At his meeting with the Catholic Bishops Conference at the Jubilee House on Friday, May 23, he emphasised the need for collective action to reverse the trend, hinting at the imperative to look at curriculum design, moral education, student discipline and teacher absenteeism.

Our problem has become insoluble because the beasts have now drunk politics.

These beasts are the ones we see during elections. Remember 2012 when some hoodlums assaulted Ursula Owusu in the Odododiodoo area. 

Still talking about the runaway national problem with indiscipline, we remember the “hey days” of Agbogbloshie and the area in front of the Kaneshie Market and good old Makola – before the decongestion?

I don’t know about other regions, but in Accra, groups of young men on motorbikes, with horns blaring, would stop at traffic intersections, creating a path for a hearse on its way to the cemetery. No one dares stand in their way, not even the police. In the name of religion!

That is “state of nature” – a nation where no law applies to human conduct.

In Ghana, this state of nature persists for one and only one reason: if you touch those boys, you will lose your life or suffer permanent disability.

If you clamp down on traders illegally occupying the street, you will lose an election.

Prescription

The prescription by Thomas Hobbes and John Locke, for creating a state with absolute power to enforce the laws, is not applicable in Ghana because the law enforcer is subject to the orders of politicians. The IGP, CDS et all are political appointees.

With or without politics, I have always sided with the prescription of some social psychologists, who argue that using force or external influence to obtain compliance amounts to "negative discipline."

In its place, they advocate internal discipline, what they call “a mental attitude” to obtain “a habit of obedience”.

This is the ideal, to which I subscribe, and which forms the reason for my column this week.

I am arguing for a state of affairs where the Ghanaian would, by a subtle and gradual process of education and human re-orientation, readily obey laws, willingly and consciously refuse to litter or engage in indiscriminate dumping of waste and willingly refuse to engage in open defaecation.
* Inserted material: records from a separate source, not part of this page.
(* ===== verification/AddressText.v ===== *)
(** * Texts of networks (src/nvx-rs/src/host/network/address.rs, lowering.rs)

    The parser of IPv4 and IPv6 interfaces, the printer of networks, and the texts of native rules
    that use it. *)

From S2P Require Import Prelude Cmdline Export Addresses Lowering.
#[local] Open Scope Z_scope.

Definition SLASH : byte := byte_of 47.
Definition DOT : byte := byte_of 46.
Definition COLON : byte := byte_of 58.
Definition PERCENT : byte := byte_of 37.

(** ** Parsing *)

Inductive InterfaceError : Type := Invalid | Scoped.

Definition split_netmask (text : list byte) : option (list byte * option (list byte)) :=
  match split_on (is_byte SLASH) text with
  | [address] => Some (address, None)
  | [address; netmask] => Some (address, Some netmask)
  | _ => None
  end.

Definition MAX_INT_DIGITS : Z := 4300.

(** [fold(0, |value, digit| value * 10 + u32::from(digit - b'0'))], of at most three digits. *)
Definition decimal_value (text : list byte) : Z := foldl (fun value digit => value * 10 + (byte_val digit - 48)) 0 text.

(** [text.iter().take_while(|&&byte| byte == b'0').count()]. *)
Fixpoint skip_zeros (text : list byte) : list byte :=
  match text with
  | b :: rest => if byte_val b =? 48 then skip_zeros rest else text
  | [] => []
  end.

Definition prefix_from_prefix_string (text : list byte) (maximum : Z) : option Z :=
  if is_empty text || (MAX_INT_DIGITS <? len text) || negb (forallb is_ascii_digit text) then None
  else
    let significant := skip_zeros text in
    if 3 <? len significant then None
    else let value := decimal_value significant in if value <=? maximum then Some value else None.

(** The loop of [parse_ipv4] over [rounds] octets. *)
Fixpoint parse_octets (rounds : nat) (address : Z) (octets : list (list byte)) : option Z :=
  match rounds, octets with
  | O, [] => Some address
  | O, _ :: _ => None
  | S _, [] => None
  | S rounds, octet :: octets =>
      if negb (negb (is_empty octet) && (len octet <=? 3) && forallb is_ascii_digit octet
               && (bool_decide (octet = bytes_of "0")
                   || match octet with b :: _ => negb (byte_val b =? 48) | [] => false end)) then None
      else
        let value := decimal_value octet in
        if 255 <? value then None else parse_octets rounds (Z.lor (Z.shiftl address 8 mod 2 ^ 32) value) octets
  end.

Definition parse_ipv4 (text : list byte) : option Z := parse_octets 4 0 (split_on (is_byte DOT) text).

(** [u32::leading_ones]. *)
Definition leading_ones (mask : Z) : Z :=
  let rest := Z.lxor mask U32_MAX in if 0 <? rest then 31 - Z.log2 rest else 32.

Definition prefix_from_ipv4_netmask (mask : Z) : option Z :=
  let prefix := leading_ones mask in
  if (if prefix <? 32 then Z.shiftl mask prefix mod 2 ^ 32 else 0) =? 0 then Some prefix else None.

Definition prefix_from_ipv4_mask (text : list byte) : option Z :=
  mask ← parse_ipv4 text;
  match prefix_from_ipv4_netmask mask with
  | Some prefix => Some prefix
  | None => prefix_from_ipv4_netmask (Z.lxor mask U32_MAX)
  end.

Definition parse_ipv4_interface (text : list byte) : option Network :=
  '(address, netmask) ← split_netmask text;
  address ← parse_ipv4 address;
  prefix ← match netmask with
           | None => Some 32
           | Some netmask => match prefix_from_prefix_string netmask 32 with
                             | Some prefix => Some prefix
                             | None => prefix_from_ipv4_mask netmask
                             end
           end;
  Some (new_network V4 address prefix).

(** A part of an IPv6 address. *)
Inductive Part : Type := PartText (text : list byte) | PartGroup (group : Z).

Definition part_is_empty (self : Part) : bool := match self with PartText [] => true | _ => false end.

(** [text.iter().try_fold(0u16, ..)]. *)
Fixpoint hex_value (value : Z) (text : list byte) : option Z :=
  match text with
  | [] => Some value
  | digit :: text => d ← to_digit 16 digit; hex_value (Z.lor (Z.shiftl value 4 mod 2 ^ 16) d) text
  end.

Definition part_value (self : Part) : option Z :=
  match self with
  | PartGroup group => Some group
  | PartText text => if is_empty text || (4 <? len text) then None else hex_value 0 text
  end.

Definition MAX_PARTS : nat := 9.

(** [slice::splitn(n, p)]. *)
Fixpoint splitn {A} (n : nat) (p : A -> bool) (l : list A) : list (list A) :=
  match n with
  | O => []
  | S O => [l]
  | S n => match position p l with
           | Some at_ => ztake at_ l :: splitn n p (zdrop (at_ + 1) l)
           | None => [l]
           end
  end.

(** The parts, with an embedded IPv4 address as two groups. *)
Definition embedded_parts (parts : list Part) : option (list Part) :=
  match last parts with
  | Some (PartText text) =>
      if existsb (is_byte DOT) text
      then ipv4 ← parse_ipv4 text;
           Some (removelast parts ++ [PartGroup (Z.shiftr ipv4 16 mod 2 ^ 16); PartGroup (ipv4 mod 2 ^ 16)])
      else Some parts
  | _ => Some parts
  end.

(** The loop over the parts between the endpoints, from [index]: the [::], if any, or [None] for two. *)
Fixpoint find_skip (index : Z) (skip : option Z) (inner : list Part) : option (option Z) :=
  match inner with
  | [] => Some skip
  | part :: inner =>
      if part_is_empty part
      then match skip with Some _ => None | None => find_skip (index + 1) (Some index) inner end
      else find_skip (index + 1) skip inner
  end.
Paul Kegame of Rwanda, an African country, achieved this in five years – and we can. In Ghana’s type of democracy, it will take the use of powerful, creative and subtle communication to apply socio-psychological methods.

We will have to communicate with images on TV and sounds/voices on radio, TikTok, etc; it will take the use of men and women of influence such as Professor Opanyin Agyekum, Bernard Avle, KSM, etc, perhaps a few of the very respectable MPs, the Chief Justice, the Mensa Otabils, Apostle Eric Nyamekyes, Palmer Buckles, Aglow International, among others.

Before then, however, or along with the psychological operations, I advocate the creation of a Ministry Responsible for Discipline. That may be a long stretch, but my emphasis here is that we need something more than platitudes and resolutions. 

In Ghana, who would be the Minister for Discipline? The “buga-buga” method would not work; it does not last.

The Minister for Sanitation should have Professor Agyemang Badu Akosa’s gift of advocacy, the man who, within 24 hours, changed the breakfast habits of thousands of Ghanaians.

Akosa was on air one afternoon advocating the eating of Hausa Koko and Kose for breakfast.

The following day, there were long queues of people, including car-fuls, at all the Hausa kooko joints in Accra.

This was achieved without force, without insults.

Imagine every pastor, prophet or Imam preaching cleanliness every Friday and Sunday! Ninety-eight per cent of people who litter belong to one church, mosque or the other. 

The writer is the Executive Director,
Centre for Communication and Culture.